Articles | Volume 9, issue 1
Research article
20 Jan 2016
Research article |  | 20 Jan 2016

In situ characterization of mixed phase clouds using the Small Ice Detector and the Particle Phase Discriminator

P. Vochezer, E. Järvinen, R. Wagner, P. Kupiszewski, T. Leisner, and M. Schnaiter

Abstract. Mixed phase clouds (MPCs) represent a great source of uncertainty for both climate predictions and weather forecasts. In particular, there is still a lack of understanding on how ice forms in these clouds. In this work we present a technique to analyze in situ measurements of MPCs performed with the latest instruments from the Small Ice Detector family. These instruments record high-resolution scattering patterns of individual small cloud particles. For the analysis of the scattering patterns we developed an algorithm that can discriminate the phase of the cloud particles. In the case of a droplet, a Mie solution is fitted to the recorded pattern and the size of the corresponding particle is obtained, which allows for a size calibration of the instrument. In the case of an ice particle, its shape is deduced from the scattering pattern.

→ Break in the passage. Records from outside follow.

Lemma before_elem xs : before_ xs ∈ head_of l :: xs.
Proof. apply last_Some_elem_of, last_prefix. Qed.
Lemma at_elem ys : at_ l ys ∈ ys ++ [tail_of l].
Proof. destruct ys; simpl; set_solver. Qed.

Context (xs ys : list loc) (IL : is_list h l (xs ++ ys)).

Lemma pos_links : links h (before_ xs) (at_ l ys).
Proof. by apply is_list_split in IL as (_ & _ & _ & ?). Qed.

(** The successor field of the last element of [ys], or of the tail, is known too. *)
Lemma at_next : exists v, next_of h (at_ l ys) = Some v /\
  (v = None <-> ys = []) /\ (forall y ys', ys = y :: ys' -> v = Some (at_ l ys')).
Proof.
  destruct ys as [|y ys'].
  - exists None. split_and!; try done. apply IL.
  - exists (Some (at_ l ys')). split_and!; [|done|by intros ? ? [= <- <-]].
    assert (is_list h l ((xs ++ [y]) ++ ys')) as IL' by (by rewrite <- app_assoc).
    apply is_list_split in IL' as (_ & _ & _ & [Hl _]).
    by rewrite before_snoc in Hl.
Qed.

Lemma before_prev : exists v, prev_of h (before_ xs) = Some v /\
  (v = None <-> xs = []) /\ (forall x xs', xs = xs' ++ [x] -> v = Some (before_ xs')).
Proof.
  destruct xs as [|x xs' _] using rev_ind.
  - exists None. split_and!; try done; [apply IL|]. intros ? []; discriminate.
  - exists (Some (before_ xs')). rewrite before_snoc. split_and!.
    + rewrite <- app_assoc in IL. simpl in IL.
      apply is_list_split in IL as (_ & _ & _ & [_ Hl]). done.
    + split; [done|]. by destruct xs'.
    + intros x0 xs0 E. by apply app_inj_tail in E as [-> ->].
Qed.

Lemma rd_at : exists v, rd h (Some (at_ l ys)) = Ret (mk_elem (Some (before_ xs)) v) /\
  (v = None <-> ys = []) /\ (forall y ys', ys = y :: ys' -> v = Some (at_ l ys')).
Proof.
  destruct at_next as (v & Hv & H1 & H2). exists v. split; [|done].
  apply rd_Ret; [|done]. apply pos_links.
Qed.

Lemma rd_before : exists v, rd h (Some (before_ xs)) = Ret (mk_elem v (Some (at_ l ys))) /\
  (v = None <-> xs = []).
Proof.
  destruct before_prev as (v & Hv & H1 & _). exists v. split; [|done].
  apply rd_Ret; [done|]. apply pos_links.
Qed.

(** A suffix position is an interior element or the tail, as the assertions demand. *)
Lemma at_checks : exists b1 b2,
  is_interior h (Some (at_ l ys)) = Ret b1 /\ is_tail h (Some (at_ l ys)) = Ret b2 /\
  b1 || b2 = true /\ (b1 = true <-> ys <> []).
Proof.
  destruct rd_at as (v & Hr & Hv & _). unfold is_interior, is_tail. simpl is_null.
  rewrite Hr. simpl. do 2 eexists. split_and!; [done..| |].
  - by destruct v.
  - destruct v; simpl; naive_solver.
Qed.
(**  The single-bit and range operations on 32-bit elements implement an array of bits:
    test reads a bit, set/mark/reset/flip change exactly one, set_multiple exactly a range,
    count counts, and every out-of-range request fails its assertion. *)
Theorem bitmap_refines_bit_array (b : bitmap) (i start cnt : Z) (v : bool)
    (Hwf : bm_wf b) (Hi : 0 <= i < bit_cnt b) (Hr : 0 <= start /\ 0 <= cnt /\ start + cnt <= bit_cnt b) :
  bitmap_test b i = Ret (bget b i) /\
  (exists b', bitmap_set b i v = Ret b' /\ bm_wf b' /\
     forall j, 0 <= j < bit_cnt b -> bget b' j = if j =? i then v else bget b j) /\
  (exists b', bitmap_flip b i = Ret b' /\ bm_wf b' /\
     forall j, 0 <= j < bit_cnt b -> bget b' j = if j =? i then negb (bget b i) else bget b j) /\
  (exists b', bitmap_set_multiple b start cnt v = Ret b' /\ bm_wf b' /\
     forall j, 0 <= j < bit_cnt b ->
       bget b' j = if in_range j start cnt then v else bget b j) /\
  bitmap_count b start cnt v =
    Ret (Z.of_nat (length (filter (fun j => bget b j = v) (seqZ start cnt)))) /\
  (forall k, bit_cnt b <= k -> bitmap_test b k = Panic /\ bitmap_set b k v = Panic).
Proof.
  destruct Hr as (H1 & H2 & H3). split_and!.
  - by apply bitmap_test_spec.
  - destruct (bitmap_set_spec b Hwf i v Hi) as (b' & ? & ? & _ & ?). eauto.
  - destruct (bitmap_flip_spec b Hwf i Hi) as (b' & ? & ? & _ & ?). eauto.
  - destruct (bitmap_set_multiple_spec b start cnt v) as (b' & ? & ? & _ & ?); eauto.
  - pose proof (bm_cnt b Hwf). unfold bitmap_count. rewrite u32_small by lia.
    rewrite !(proj2 (Z.leb_le _ _)) by lia. rewrite count_loop_spec by (done || lia).
    by rewrite Z2Nat.id, Z.add_0_r, Z.add_0_l by lia.
  - intros k Hk. unfold bitmap_test, bitmap_set. by rewrite (proj2 (Z.ltb_ge _ _)).
Qed.

(**  A request for zero bits is granted at [start], whatever it is. *)
Theorem bitmap_scan_and_flip_zero (b : bitmap) (start : Z) (value : bool)
    (Hwf : bm_wf b) (Hstart : 0 <= start <= bit_cnt b) :
  exists b', bitmap_scan_and_flip b start 0 value = Ret (start, b') /\
    forall j, 0 <= j < bit_cnt b -> bget b' j = bget b j.
Proof.
  destruct (bitmap_scan_and_flip_spec b start 0 value Hwf Hstart)
    as [(i & b' & E & _ & F & _ & _ & G)|[_ N]]; [done| |].
  - exists b'. destruct F as (F1 & _ & _ & F4). assert (i = start) as ->.
    { destruct (Z_lt_dec start i); [|lia]. exfalso. apply (F4 start); [lia|].
      intros j Hj. lia. }
    split; [done|]. intros j Hj. rewrite G by done. unfold in_range.
    by replace ((start <=? j) && (j <? start + 0)) with false by lia.
  - exfalso. apply (N start); [lia|lia|]. intros j Hj. lia.
Qed.

(** ** Witnesses: a 40-bit map over two elements. *)
Definition ex_bitmap : bitmap := mk_bitmap 40 [0x80000007; 0x3].

Lemma ex_bitmap_wf : bm_wf ex_bitmap.
Proof.
  split; [simpl; lia|reflexivity|]. repeat (constructor; [lia|]). constructor.
Qed.

Lemma bitmap_scan_and_flip_first_fit_witness :
  (exists i b', bitmap_scan_and_flip ex_bitmap 0 4 false = Ret (i, b') /\ i < BITMAP_ERROR /\
     first_fit ex_bitmap false 0 4 i /\ bm_wf b' /\ bit_cnt b' = bit_cnt ex_bitmap /\
     forall j, 0 <= j < bit_cnt ex_bitmap ->
       bget b' j = if in_range j i 4 then negb false else bget ex_bitmap j) \/
  (bitmap_scan_and_flip ex_bitmap 0 4 false = Ret (BITMAP_ERROR, ex_bitmap) /\
   no_fit ex_bitmap false 0 4).
Proof.
  apply (bitmap_scan_and_flip_first_fit ex_bitmap 0 4 false);
    [exact ex_bitmap_wf | simpl; lia | lia].
Defined.

Lemma bitmap_refines_bit_array_witness : bitmap_test ex_bitmap 33 = Ret true.
Proof.
  apply (bitmap_refines_bit_array ex_bitmap 33 0 4 true);
    [exact ex_bitmap_wf | simpl; lia | simpl; lia].
Defined.

Lemma bitmap_scan_and_flip_zero_witness :
  exists b', bitmap_scan_and_flip ex_bitmap 7 0 false = Ret (7, b') /\
    forall j, 0 <= j < bit_cnt ex_bitmap -> bget b' j = bget ex_bitmap j.
Proof.
  apply (bitmap_scan_and_flip_zero ex_bitmap 7 false); [exact ex_bitmap_wf | simpl; lia].
Defined.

We apply our data analysis method to measurements from three distinct MPC types. The results from laboratory measurements demonstrate that our technique can discriminate between droplets and ice particles in the same optical size range. This ability was verified by measurements at a mountain top station where we found an alternation of liquid- and ice-dominated cloud regions. The analysis of results from aircraft-based measurements illustrates the ice detection threshold of the technique.

Short summary
To study clouds constituting of liquid droplets as well as ice particles we used the latest versions of the Small Ice Detector which record high resolution scattering patterns of individual small cloud particles. In the case of a droplet its precise size is obtained and for ice particles its shape is deduced from the scattering pattern.We present results from artificial clouds at the AIDA cloud chamber and natural clouds probed at a mountain top station as well as from an aircraft in the arctic.